Astronomers have been waiting centuries to see a supernova in our own galaxy – Finally! Watch A Star Explode And Fade To Nothing


New Hubble TimelapseNot science fiction, real science! This happened 70 million years ago as dinosaurs were roaming our Earth. We’re only seeing it now because that’s how long it takes for the light from the event to travel here. One wonders, were there planets circling that star?

Astronomers have been waiting centuries to see a supernova in our own galaxy, but watch thousands a year elsewhere in the universe. Most, however, are billions of light-years away, so in 2018 when an explosion was seen a mere 70 million light-years away the Hubble telescope paid attention. Now NASA has released a timelapse of nearly a year of observations so we can watch it in all its glory.

OK, 70 million light-years is an unimaginable distance by human standards; so vast that when the explosion occurred dinosaurs were still dominating the Earth. Yet in the vastness of the cosmos, it’s really quite close. The galaxy NGC 2525, where the event occurred, was among the first to be discovered way back in 1791 when William Herschel was making some of the first records of what we now know to be cities of stars beyond our own galaxy. It’s closeness and beautiful structure makes it a favorite for amateur astronomers.

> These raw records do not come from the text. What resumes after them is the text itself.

(* ===== verification/SkillPack.v ===== *)
(** * Generated files: schemas and the skill pack

    [packages/contracts/export_schemas.py] writes the JSON Schema of every
    contract and a manifest of them; [skills/_generator.py] reads the manifest,
    the catalog and the versions and writes [AGENTS.md] and one [SKILL.md] per
    skill.  Both can instead check that what is on disk is what they would
    write.  The schemas are pydantic's and a parameter; command lines are the
    flags that [argparse] makes of them.

    Texts here are UTF-8, as in [FileSystem]: a character beyond ASCII counts as
    its bytes, which nothing below looks into. *)

From stdpp Require Import base gmap sets list strings pretty.
From Stdlib Require Import ZArith Lia Ascii SpecFloat.
From S2P Require Import Prelude.
From S2P Require Import PyFloat.
From S2P Require Import PyValue.
From S2P Require Import ContractsOps.
From S2P Require Import Json.
From S2P Require Import Catalog.
From S2P Require Import FileSystem.

Local Open Scope py_scope.

Definition newline : string := String "010" "".

(** ** Schemas *)

Module ExportSchemas.
Import Files.

Definition SCHEMA_MODELS : list string :=
  ["AgentRequest"; "Run"; "RunBudget"; "Finding"; "EvidenceReference"; "ProposedAction"; "AgentResult";
   "AgentEvent"; "ToolMetadata"; "ToolInvocation"; "A2ATaskRequest"; "A2ATaskResult"; "A2ATaskError";
   "AgentCard"; "AgentSkill"; "AgentAuthentication"; "Approval"; "ApprovalDecisionRequest";
   "PolicyDecision"; "ErrorEnvelope"].
(** [sorted(MODELS)] *)
Definition sorted_models : list string := map fst (sorted_items (map (fun n => (n, tt)) SCHEMA_MODELS)).

(** [json.dumps(v, indent=2)] of a value that is JSON *)
Definition indent (level : nat) : string := newline +:+ PyStr.of_chars (repeat " "%char (2 * level)).
Fixpoint dumps_indent (level : nat) (v : pyval) : string :=
  match v with
  | VList [] => "[]"
  | VDict [] => "{}"
  | VList l => "[" +:+ indent (S level)
      +:+ PyStr.join ("," +:+ indent (S level)) (map (dumps_indent (S level)) l) +:+ indent level +:+ "]"
  | VDict d => "{" +:+ indent (S level)
      +:+ PyStr.join ("," +:+ indent (S level))
            (map (fun kv => PyStr.json kv.1 +:+ ": " +:+ dumps_indent (S level) kv.2) d)
      +:+ indent level +:+ "}"
  | _ => json_dumps v
  end.
Fixpoint serializable (v : pyval) : bool :=
  match v with
  | VObj _ => false
  | VList l => forallb serializable l
  | VDict d => forallb (fun kv => serializable kv.2) d
  | _ => true
  end.
Definition json_dumps_2 (v : pyval) : result string :=
  if serializable v then Ok (dumps_indent 0 v) else Exn (TypeError "Object is not JSON serializable").

Section Export.
(** [model.model_json_schema(mode="validation")] *)
Variable model_json_schema : string -> dict.

Definition schema_name (model : string) : string := model +:+ ".1_0.json".
Definition manifest : dict :=
  [("schema_version", VStr "1.0");
   ("models", VDict (map (fun n => (n, VStr (schema_name n))) sorted_models))].

Definition write_json (p : path) (d : dict) : M Host unit :=
  let* text := lift_result (json_dumps_2 (VDict d)) in write_text p (text +:+ newline).
Definition export_schemas (out_dir : path) : M Host (list path) :=
  mkdir out_dir ;;*
  for_each sorted_models (fun n => write_json (out_dir ++ [schema_name n]) (model_json_schema n)) ;;*
  write_json (out_dir ++ ["manifest.json"]) manifest ;;*
  ret (map (fun n => out_dir ++ [schema_name n]) sorted_models ++ [out_dir ++ ["manifest.json"]]).

(** [p.name] *)
Definition name_of (p : path) : string := default "" (last p).
(** The loop of [main --check]: the first stale file ends it. *)
Fixpoint first_stale (out_dir : path) (fresh : list path) : M Host (option path) :=
  match fresh with
  | [] => ret None
  | p :: rest =>
      let current := out_dir ++ [name_of p] in
      let* there := exists_ current in
      let* same := (if there then
                      let* a := read_text current in
                      let* b := read_text p in ret (String.eqb a b)
                    else ret false) in
      if same then first_stale out_dir rest else ret (Some current)
  end.
Definition main (check : bool) (out_dir tmp : path) : M Host Z :=
  if check then
    temporary tmp
      (let* fresh := export_schemas tmp in
       let* stale := first_stale out_dir fresh in
       match stale with
       | Some current => print ("STALE: " +:+ PyStr.join "/" current) ;;* ret 1%Z
       | None => print "schemas up to date" ;;* ret 0%Z
       end)
  else
    let* written := export_schemas out_dir in
    print ("wrote " +:+ pretty (length written) +:+ " schemas to " +:+ PyStr.join "/" out_dir) ;;*
    ret 0%Z.
End Export.
End ExportSchemas.

(** ** The skill pack *)

Module SkillPack.
Import Files.

(** The versions of [packages/contracts/__init__.py]. *)
Definition SCHEMA_VERSION : string := "1.0".
Definition CONTRACT_VERSION : string := "1.0.0".
Definition SKILL_VERSION : string := CONTRACT_VERSION.

Definition WORKFLOW_STATES : string :=
  "classify → plan → retrieve context → read-only diagnostics → A2A delegate → correlate → recommend → policy eval → approval gate → execute approved → verify → complete".
Definition WORKFLOW_BRANCHES : string :=
  "insufficient context → clarify; low confidence → gather more evidence; policy denied → explain; approval rejected → complete-with-rejection".

Record Spec := mkSpec {
  name : string; description : string; prompt_source : string; input_schema : string;
  output_schemas : list string; allowed_tools : list string }.
Definition SKILL_SPECS : list Spec :=
  [mkSpec "investigate-incident"
      "Investigate an incident via Gateway runs and read-only MCP tools."
      "docs/prompts/orchestrator.md" "AgentRequest@1.0"
      ["AgentResult@1.0"; "AgentEvent@1.0"; "Finding@1.0"]
      ["telemetry.query_metrics"; "telemetry.query_logs"; "service.get_health"; "knowledge.search"; "knowledge.get_runbook"; "remediation.simulate"];
   mkSpec "correlate-symptoms"
      "Correlate service symptoms via the observability specialist (A2A)."
      "docs/prompts/specialist.md" "A2ATaskRequest@1.0"
      ["A2ATaskResult@1.0"; "Finding@1.0"]
      ["telemetry.query_metrics"; "telemetry.query_logs"; "service.get_health"];
   mkSpec "review-action"
      "Review a proposed action for operational safety (advisory only)."
      "docs/prompts/action-review.md" "ProposedAction@1.0"
      ["Approval@1.0"; "ApprovalDecisionRequest@1.0"]
      ["remediation.simulate"; "deployment.rollback"]].

(** [dict(v)]; a list of pairs, which makes a dict too, is refused here. *)
Definition to_dict (v : pyval) : result dict :=
  match v with
  | VDict d => Ok d
  | VList [] => Ok []
  | VStr s => if String.eqb s "" then Ok [] else Exn (ValueError "dictionary update sequence")
  | VList _ => Exn (ValueError "dictionary update sequence")
  | _ => Exn (TypeError "object is not iterable")
  end.
(** [data["models"]] *)
Definition models_of (data : pyval) : result dict :=
  match data with
  | VDict d => match dget "models" d with Some v => to_dict v | None => Exn (KeyError (PyStr.repr "models")) end
  | _ => Exn (TypeError "indices must be integers")
  end.
Definition load_manifest (root : path) : M Host dict :=
  let* text := read_text (root ++ ["packages"; "contracts"; "schemas"; "manifest.json"]) in
  let* data := lift_result (Json.loads text) in
  lift_result (models_of data).

(** [model.split("@")[0]] *)
Definition schema_file_for (model : string) (manifest : dict) : result string :=
  let name := default "" (head (PyStr.split "@"%char model)) in
  match dget name manifest with
  | None => Exn (KeyError (PyStr.repr ("unknown contract model: " +:+ model)))
  | Some file => Ok ("packages/contracts/schemas/" +:+ py_str file)
  end.

Definition check_pins : result unit :=
  guard? String.eqb SKILL_VERSION CONTRACT_VERSION && String.eqb CONTRACT_VERSION Catalog.TOOL_VERSION
    else OtherError "SystemExit"
      ("pin drift: skill=" +:+ SKILL_VERSION +:+ " contract=" +:+ CONTRACT_VERSION +:+ " tool="
       +:+ Catalog.TOOL_VERSION +:+ " (skill == contract == tool required)") ;;
  guard? String.eqb SCHEMA_VERSION "1.0"
    else OtherError "SystemExit" ("unexpected contract schema_version: " +:+ SCHEMA_VERSION) ;;
  Ok tt.

Definition tool_row (n : string) : result string :=
  match dget n Catalog.TOOL_METADATA with
  | None => Exn (KeyError (PyStr.repr n))
  | Some meta =>
      Ok ("| `" +:+ ToolMetadata.name meta +:+ "` | " +:+ ToolCategory.value (ToolMetadata.category meta)
          +:+ " | " +:+ pretty (ToolMetadata.timeout_seconds meta) +:+ "s | "
          +:+ (if ToolMetadata.approval_required meta then "yes" else "no")
          +:+ " | " +:+ ToolMetadata.version meta +:+ " |")
  end.
Definition tool_table (allowed : list string) : result string :=
  let? rows := map_result tool_row allowed in
  Ok (PyStr.join newline
        (["| tool | category | timeout | approval | version |"; "|---|---|---|---|---|"] ++ rows)).

Definition schema_line (kind model : string) (manifest : dict) : result string :=
  let? file := schema_file_for model manifest in
  Ok ("- " +:+ kind +:+ ": `" +:+ model +:+ "` → " +:+ file).
Definition schema_refs (input_schema : string) (outputs : list string) (manifest : dict) : result string :=
  let? first := schema_line "input" input_schema manifest in
  let? rest := map_result (fun o => schema_line "output" o manifest) outputs in
  let? final := schema_line "error" "ErrorEnvelope@1.0" manifest in
  Ok (PyStr.join newline ([first] ++ rest ++ [final])).

(** The defaults of [AgentRequest]'s budget fields. *)
Definition default_max_tool_calls : Z := 20.
Definition default_max_model_calls : Z := 10.
Definition default_max_cost_usd : float := PyFloat.of_Z 2.
Definition budgets_line : string :=
  "max_tool_calls default " +:+ pretty default_max_tool_calls +:+ " (1..100), max_model_calls default "
  +:+ pretty default_max_model_calls +:+ " (1..50), max_cost_usd default "
  +:+ PyFloat.repr default_max_cost_usd +:+ " (0..1000)".

(** *** Texts

    A double quote is written [^] in the texts below. *)
Definition t (s : string) : string := PyStr.replace "^" (String PyStr.dquote_char "") s.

The event, known as SN2018gv, gained an extra allocation of Hubble’s precious time because it was a Type Ia supernova, the product of a white dwarf drawing so much material off a neighboring star it passed the critical mass threshold to blow up. Type Ias are consistent in their intrinsic peak brightness, an astonishing 5 billion times that of the Sun. Consequently, by measuring their light, we can calculate the distance to their host galaxy.